> **The problem**
Go through the listing below and return each line that includes "Definition".

> **Data for review**
Definition with_quota (q : Z) (rm : RequestManager) : RequestManager :=
  {| quota := q; lastInventoryRequest := lastInventoryRequest rm;
     mem := mem rm; pendingBlocks := pendingBlocks rm;
     pendingBlocksByHash := pendingBlocksByHash rm;
     pendingBlocksByParent := pendingBlocksByParent rm;
     pendingBlocksWithHeader := pendingBlocksWithHeader rm;
     chain := chain rm; handedToChain := handedToChain rm; passedDown := passedDown rm;
     inventoryCalls := inventoryCalls rm; dataCalls := dataCalls rm |}.

Definition with_mem (m : gmap loc PendingBlock) (rm : RequestManager) : RequestManager :=
  {| quota := quota rm; lastInventoryRequest := lastInventoryRequest rm;
     mem := m; pendingBlocks := pendingBlocks rm;
     pendingBlocksByHash := pendingBlocksByHash rm;
     pendingBlocksByParent := pendingBlocksByParent rm;
     pendingBlocksWithHeader := pendingBlocksWithHeader rm;
     chain := chain rm; handedToChain := handedToChain rm; passedDown := passedDown rm;
     inventoryCalls := inventoryCalls rm; dataCalls := dataCalls rm |}.

Definition with_pendingBlocks (l : list loc) (rm : RequestManager) : RequestManager :=
  {| quota := quota rm; lastInventoryRequest := lastInventoryRequest rm;
     mem := mem rm; pendingBlocks := l;
     pendingBlocksByHash := pendingBlocksByHash rm;
     pendingBlocksByParent := pendingBlocksByParent rm;
     pendingBlocksWithHeader := pendingBlocksWithHeader rm;
     chain := chain rm; handedToChain := handedToChain rm; passedDown := passedDown rm;
     inventoryCalls := inventoryCalls rm; dataCalls := dataCalls rm |}.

> **The completed task**
Definition with_quota (q : Z) (rm : RequestManager) : RequestManager :=
Definition with_mem (m : gmap loc PendingBlock) (rm : RequestManager) : RequestManager :=
Definition with_pendingBlocks (l : list loc) (rm : RequestManager) : RequestManager :=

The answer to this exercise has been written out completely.